** WHAT IS NEEDED **
Copy out every line holding the string "Fixpoint" from the records below.

** SUPPLIED RECORDS **
Content starts

(* ===== verification/Sched.v ===== *)
(** * The scheduler (kern/sched.c) and env_destroy (kern/env.c)

    [schedule] never returns: its outcome is [Run e] or [Panic]. *)

From Stdlib Require Import ZArith Lia.
From stdpp Require Import base numbers list gmap strings.
From S2P Require Import Prelude Queue Mmu Pmap KState Elf Signo Env.

(** [e->env_status == ENV_RUNNABLE], with [e] possibly NULL. *)
Definition runnable (e : Z) : K bool := get_env e (fun v => env_status v =? ENV_RUNNABLE).

(** Move [curenv] to the tail if it is still runnable, and pick the head. *)
Definition sched_pick : K Z :=
  c ← gets curenv;
  match c with
  | Some e => sched_remove e ;; r ← runnable e; when r (sched_insert_tail e)
  | None => mret tt
  end ;;
  q ← gets env_sched_list;
  if TAILQ.TAILQ_EMPTY q then panic "no runnale env" else
  e ← lift_opt "null env" (TAILQ.TAILQ_FIRST q);
  pri ← get_env e env_pri;
  modify (set_sched_count (s32 pri)) ;;
  mret e.

Definition schedule (yield : bool) : K unit :=
  c ← gets curenv;
  count ← gets sched_count;
  e ← match c with
      | None => sched_pick
      | Some e =>
          r ← runnable e;
          if yield || (count =? 0) || negb r then sched_pick else mret e
      end;
  modify (fun s => if 0 <? sched_count s then set_sched_count (sched_count s - 1) s else s) ;;
  env_run e.

Definition env_destroy (e : Z) : K unit :=
  env_free e ;;
  c ← gets curenv;
  if bool_decide (c = Some e) then modify (set_curenv None) ;; schedule true else mret tt.
(* ===== verification/TlbEx.v ===== *)
(** * TLB exceptions and access to user memory (kern/tlbex.c, kern/tlb_asm.S)

    [_do_tlb_refill] and [do_tlb_mod], with [sys_kill] (kern/syscall_all.c), which the
    refill handler calls; and the loads and stores the kernel itself makes at user
    addresses, which go through the TLB like those of the user. *)

From Stdlib Require Import ZArith Lia.
From stdpp Require Import base numbers list gmap strings.
From S2P Require Import Prelude Queue Mmu Pmap KState Elf Signo Env.

(** ** Sending a signal *)
Definition sys_kill (envid signo : Z) : K Z :=
  r ← envid2env envid false;
  match r with
  | Err _ => mret (-1)
  | Ok o =>
      a ← signo_alloc signo;
      match a with
      | Err _ => panic "add signo fail"
      | Ok p =>
          e ← env_deref o;
          h ← get_env e signoHeader;
          modify (set_next_of p h) ;;
          upd_env e (with_signoHeader (Some p)) ;;
          mret 0
      end
  end.

(** ** Refill *)
Definition passive_alloc (va pgdir asid : Z) : K unit :=
  when (va <? UTEMP) (sys_kill 0 SIGSEGV ;; mret tt) ;;
  assert "invalid memory" (negb ((USTACKTOP <=? va) && (va <? USTACKTOP + BY2PG))) ;;
  assert "envs zone" (negb ((UENVS <=? va) && (va <? UPAGES))) ;;
  assert "pages zone" (negb ((UPAGES <=? va) && (va <? UVPT))) ;;
  assert "kernel address" (negb ((ULIM <=? va) && (va <? KSEG2))) ;;
  r ← pmap_op page_alloc;
  match r with
  | Err _ => panic "page_alloc(&p)"
  | Ok p => panic_on "page_insert" (pmap_op (page_insert pgdir asid p (PTE_ADDR va) PTE_D))
  end.

(** [while (page_lookup(...) == NULL) passive_alloc(...)] *)
Fixpoint do_tlb_refill_loop (fuel : nat) (va asid : Z) : K Z :=
  pgdir ← gets (fun s => cur_pgdir (pm s));
  r ← pmap_op (page_lookup pgdir va);
  match r with
  | Some (_, ppte) => pmap_op (load ppte)
  | None =>
      match fuel with
      | O => undef "the refill loop does not end"
      | S fuel' =>
          passive_alloc va pgdir asid ;;
          do_tlb_refill_loop fuel' va asid
      end
  end.

Definition _do_tlb_refill (va asid : Z) : K Z := do_tlb_refill_loop 2 va asid.

(** tlb_asm.S: the entry is written with the VPN of [va] and the ASID of EntryHi. *)
Definition do_tlb_refill (va : Z) : K Z :=
  asid ← gets hw_asid;
  e ← _do_tlb_refill va asid;
  pmap_op (modify (fun s => set_tlb (<[entryhi asid va := e]> (tlb s)) s)) ;;
  mret e.

(** ** The kernel's own accesses to user memory

    A miss is a nested exception. Its return path also delivers signals, onto the frame of
    the interrupted kernel code: that case, a user store below PTE_D, and addresses outside
    the user part are not modelled further. *)
Definition no_pending : K bool :=
  c ← gets curenv;
  match c with
  | Some c => get_env c (fun v => bool_decide (signoHeader v = None))
  | None => mret true
  end.

Definition translate (va : Z) (write : bool) : K Z :=
  if (va <? 0) || (UTOP <=? va) then undef "kernel access outside the user part" else
  asid ← gets hw_asid;
  hit ← gets (fun s => tlb (pm s) !! entryhi asid va);
  e ← match hit with
      | Some e => mret e
      | None =>
          np ← no_pending;
          if np && (UTEMP <=? va) then do_tlb_refill va
          else undef "signal delivered to a kernel frame"
      end;
  if write && negb (hasbits e PTE_D) then undef "TLB Mod in kernel mode" else mret (PPN e).

Definition uload (va : Z) : K Z :=
  if negb (va mod 4 =? 0) then undef "unaligned load" else
  p ← translate va false;
  gets (fun s => word (phys (pm s)) p ((va mod 4096) / 4)).

Definition ustore (va v : Z) : K unit :=
  if negb (va mod 4 =? 0) then undef "unaligned store" else
  p ← translate va true;
  pmap_op (modify (fun s => set_phys (upd (phys s) p ((va mod 4096) / 4) (u32 v)) s)).

Definition uload_byte (va : Z) : K Z :=
  p ← translate va false;
  gets (fun s => page_byte (phys (pm s)) p (va mod 4096)).

Definition ustore_byte (va b : Z) : K unit :=
  p ← translate va true;
  pmap_op (modify (fun s => set_phys (set_page_byte (phys s) p (va mod 4096) b) s)).

(** Structures, word by word. *)
Fixpoint uload_words (va : Z) (n : nat) : K (list Z) :=
  match n with
  | O => mret []
  | S n' => w ← uload va; ws ← uload_words (u32 (va + 4)) n'; mret (w :: ws)
  end.

Fixpoint ustore_words (va : Z) (ws : list Z) : K unit :=
  match ws with
  | [] => mret tt
  | w :: ws' => ustore va w ;; ustore_words (u32 (va + 4)) ws'
  end.

Definition uload_tf (va : Z) : K Trapframe :=
  ws ← uload_words va 38; mret (tf_of_words ws).
Definition ustore_tf (va : Z) (tf : Trapframe) : K unit := ustore_words va (tf_words tf).
Definition uload_sigset (va : Z) : K sigset_t :=
  a ← uload va; b ← uload (u32 (va + 4)); mret (mkSigset a b).
Definition ustore_sigset (va : Z) (m : sigset_t) : K unit :=
  ustore va (sig0 m) ;; ustore (u32 (va + 4)) (sig1 m).

(** ** TLB Mod *)

(** The trap frame [tf] points to: the one on the kernel stack, or [envs[i].env_tf]. *)
Inductive tfloc := KTF | ETF (e : Z).

Definition get_tf (l : tfloc) : K Trapframe :=
  match l with KTF => gets ktf | ETF e => get_env e env_tf end.
Definition put_tf (l : tfloc) (tf : Trapframe) : K unit :=
  match l with KTF => modify (set_ktf tf) | ETF e => upd_env e (with_env_tf tf) end.

Definition do_tlb_mod (l : tfloc) : K unit :=
  tmp_tf ← get_tf l;
  let sp := reg tmp_tf 29 in
  let sp := if (sp <? USTACKTOP) || (UXSTACKTOP <=? sp) then UXSTACKTOP else sp in
  let sp := u32 (sp - sizeof_Trapframe) in
  put_tf l (set_reg 29 sp tmp_tf) ;;
  ustore_tf sp tmp_tf ;;
  c ← curenv_deref;
  entry ← get_env c env_user_tlb_mod_entry;
  if negb (entry =? 0) then
    tf ← get_tf l;
    put_tf l (set_epc entry (set_reg 29 (u32 (reg tf 29 - 4)) (set_reg 4 (reg tf 29) tf)))
  else panic "TLB Mod but no user handler registered".
(* ===== verification/Signal.v ===== *)
(** * Signal delivery (kern/signal.c, kern/genex.S)

    [_do_signal] runs on every return to user mode: it takes the first pending signal that
    the mask does not block off the list, and arranges for the user entry to run its
    handler on a frame that saves the interrupted context and the mask. *)

From Stdlib Require Import ZArith Lia.
From stdpp Require Import base numbers list gmap strings.
From S2P Require Import Prelude Queue Mmu Pmap KState Elf Signo Env TlbEx.

(** The handler slot [sighandler_table[signo - 1]]. *)
Definition handler_slot (signo : Z) (e : Env) : option sigaction :=
  if (1 <=? signo) && (signo <=? 64) then sighandler_table e !! Z.to_nat (signo - 1) else None.

Definition get_handler (c signo : Z) : K sigaction :=
  h ← get_env c (handler_slot signo);
  lift_opt "sighandler_table out of range" h.

(** Signals whose default action ends the process in user code. *)
Definition has_default (signo : Z) : bool :=
  (signo =? SIGKILL) || (signo =? SIGSEGV) || (signo =? SIGTERM).

(** The two loops of [_do_signal] (the [while] and the [goto]): the signal to deliver. The
    fuel bounds the number of nodes visited. *)
Fixpoint find_unblocked_signo (fuel : nat) (c : Z) (frm ptr : option Z) : K (option Z) :=
  match fuel, ptr with
  | _, None => mret None
  | O, Some _ => undef "cyclic signal list"
  | S fuel', Some p =>
      mask ← get_env c env_sigprocmask;
      signo ← gets (fun s => signo_of s p);
      next ← gets (fun s => next_of s p);
      blocked ← lift_opt "sig out of range" (sigset_ctn mask signo);
      if (blocked : bool) then find_unblocked_signo fuel' c (Some p) next else
      match frm with
      | Some f => modify (set_next_of f next)
      | None => upd_env c (with_signoHeader None)
      end ;;
      signo_free p ;;
      h ← get_handler c signo;
      if (sa_handler h =? 0) && negb (has_default signo)
      then find_unblocked_signo fuel' c frm next
      else mret (Some signo)
  end.

Definition signal_fuel : nat := Z.to_nat 1025.

Definition _do_signal (l : tfloc) : K unit :=
  c ← curenv_deref;
  h ← get_env c signoHeader;
  r ← find_unblocked_signo signal_fuel c None h;
  match r with
  | None => mret tt
  | Some signo =>
      entry ← get_env c do_signal_entry;
      assert (if signo =? SIGSEGV then "address too low" else "only SIGSEGV can exit in kern")
        (negb (entry =? 0)) ;;
      originMask ← get_env c env_sigprocmask;
      h ← get_handler c signo;
      upd_env c (with_env_sigprocmask (sa_mask h)) ;;
      tf ← get_tf l;
      ustore_tf (u32 (reg tf 29 - sizeof_Trapframe)) tf ;;
      let sp := u32 (reg tf 29 - sizeof_Trapframe) in
      let tf := set_reg 4 sp (set_reg 29 sp tf) in
      let sp := u32 (sp - 8) in
      let tf := set_reg 29 sp tf in
      put_tf l tf ;;
      ustore_sigset sp originMask ;;
      let tf := set_reg 5 signo (set_reg 7 sp tf) in
      let tf := set_reg 6 (sa_handler h) tf in
      let tf := set_reg 29 (u32 (sp - 16)) tf in
      put_tf l (set_epc entry tf)
  end.
Lemma round_robin_witness : exists s', reschedule true 3 trio = Some ([1; 2; 0], s').
Proof. destruct (round_robin 0 [1; 2] trio trio_ok eq_refl) as (s' & E & _). by exists s'. Defined.

Lemma time_slice_witness : exists s', reschedule false 2 trio = Some ([1; 1], s').
Proof.
  destruct (time_slice 0 1 [2] trio trio_ok eq_refl eq_refl) as (s' & E & _); [by vm_compute|].
  exists s'. exact E.
Defined.
Lemma envid2env_resolve s c envid checkperm : curenv s = Some c ->
  envid2env envid checkperm s = Val (match resolve s envid checkperm with
    | Some e => Ok (Some e) | None => Err (- E_BAD_ENV) end) s.
Proof.
  intros Hc. unfold envid2env, resolve. rewrite Hc. destruct (envid =? 0).
  { mstep. by rewrite Hc. }
  unfold get_env. mstep. rewrite bind_gets. cbv beta.
  destruct (_ || _); [done|]. destruct checkperm; [|done]. mstep. rewrite Hc.
  destruct (Z.eqb_spec (ENVX envid) c) as [->|Hne]; cbn [orb].
  { by rewrite bool_decide_eq_true_2. }
  rewrite bool_decide_eq_false_2 by congruence. unfold curenv_deref. msteps. rewrite Hc. cbn. mstep.
  mstep. by destruct (env_parent_id _ =? _).
Qed.

(** Free environments are marked so. *)
Definition free_marked (fl : list Z) (s : kstate) : Prop := forall i, i ∈ fl -> env_status (env s i) = ENV_FREE.

Lemma resolve_live L ext fl pfl s c envid cp e : kinv L ext fl pfl s -> free_marked fl s ->
  curenv s = Some c -> c ∈ L -> is_u32 envid -> resolve s envid cp = Some e -> e ∈ L.
Proof.
  intros I F Hc HcL Hu. unfold resolve. rewrite Hc. destruct (Z.eqb_spec envid 0); [congruence|].
  destruct (Z.eqb_spec (env_status (env s (ENVX envid))) ENV_FREE) as [|Hs]; [done|]. cbn [orb].
  destruct (negb _); [done|].
  assert (HL : ENVX envid ∈ L).
  { assert (Hr : 0 <= ENVX envid < NENV) by (unfold is_u32 in Hu; rewrite ENVX_mod by lia; unfold NENV; dlia).
    apply (k_part _ _ _ _ _ I) in Hr as [H|H]; [|done]. by apply F in H. }
  destruct cp; [|by intros [= <-]]. destruct (_ || _); [by intros [= <-]|done].
Qed.

(** ** Memory operations on an environment in use *)
Lemma legal_user va : is_illegal_va va = false -> user_va va.
Proof.
  unfold is_illegal_va, user_va. intros [H1 H2]%orb_false_iff.
  apply Z.ltb_ge in H1. apply Z.leb_gt in H2.
  unfold UTEMP, UCOW, UTEXT, PDMAP, BY2PG in H1. lia.
Qed.

(** The state [s'] differs from [s] in memory only, with the same current directory, and
    satisfies the invariant; the entries of the directories from UTOP on are as before. *)
Record memory_step (L : list Z) (ext : Z -> Z) (fl pfl' : list Z) (s s' : kstate) : Prop := {
  ms_only : s' = set_pm (pm s') s;
  ms_inv : kinv L ext fl pfl' s';
  ms_cur : cur_pgdir (pm s') = cur_pgdir (pm s);
  ms_npage : npage (pm s') = npage (pm s);
  ms_high : forall i k, i ∈ L -> NU <= k -> word (phys (pm s')) (dir_of s i) k = word (phys (pm s)) (dir_of s i) k }.

Definition mapping (s : kstate) (e va : Z) : option Z := lookup_pte (phys (pm s)) (dir_of s e) va.

(** Every mapping but the one of [va] in [e] is as before. *)
Definition same_mappings (L : list Z) (e va : Z) (s s' : kstate) : Prop :=
  forall i va', i ∈ L -> user_va va' -> ~ (i = e /\ VPN va' = VPN va) -> mapping s' i va' = mapping s i va'.
(** Up to the message, sys_ipc_try_send does not depend on the page to send. *)
Lemma try_send_message envid value srcva perm s c e : curenv s = Some c ->
  negb (srcva =? 0) && is_illegal_va srcva = false ->
  resolve s envid false = Some e -> env_ipc_recving (env s e) <> 0 ->
  sys_ipc_try_send envid value srcva perm s =
    (if negb (srcva =? 0) then
       pg ← get_env c env_pgdir;
       rp ← pmap_op (page_lookup pg srcva);
       match rp with
       | None => mret (- E_INVAL)
       | Some (p, _) =>
           epg ← get_env e env_pgdir;
           asid ← get_env e env_asid;
           dstva ← get_env e env_ipc_dstva;
           pmap_op (page_insert epg asid p dstva perm) ;;
           mret 0
       end
     else mret 0) (message_state e value (env_id (env s c)) perm s).
Proof.
  intros Hc Hv Hr Hrecv. unfold sys_ipc_try_send. rewrite Hv.
  rewrite (bind_val _ _ _ _ _ (envid2env_resolve s c envid false Hc)), Hr. cbn [env_deref lift_opt]. mstep.
  unfold get_env. rewrite bind_gets. cbv beta.
  destruct (Z.eqb_spec (env_ipc_recving (env s e)) 0) as [|_]; [done|].
  unfold curenv_deref. msteps. rewrite Hc. cbn [lift_opt]. mstep. unfold get_env. rewrite bind_gets. cbv beta.
  rewrite !bind_upd_env. unfold sched_insert_tail. rewrite bind_modify. rewrite !put_put. reflexivity.
Qed.

(** The page part: what becomes of the mapping at the receiver's [dstva]. *)
Record page_sent (L : list Z) (ext : Z -> Z) (fl pfl : list Z) (e pp perm : Z) (s1 s' : kstate) : Prop := {
  ps_inv : exists pfl', kinv L ext fl pfl' s';
  ps_only : s' = set_pm (pm s') s1;
  ps_same : same_mappings L e (env_ipc_dstva (env s1 e)) s1 s';
  ps_map : mapping s' e (env_ipc_dstva (env s1 e)) = Some (mk_pte pp perm) \/
    (pfl = [] /\ mapping s' e (env_ipc_dstva (env s1 e)) = None) }.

Content ends

** OUTPUT BELOW **
Fixpoint do_tlb_refill_loop (fuel : nat) (va asid : Z) : K Z :=
Fixpoint uload_words (va : Z) (n : nat) : K (list Z) :=
Fixpoint ustore_words (va : Z) (ws : list Z) : K unit :=
Fixpoint find_unblocked_signo (fuel : nat) (c : Z) (frm ptr : option Z) : K (option Z) :=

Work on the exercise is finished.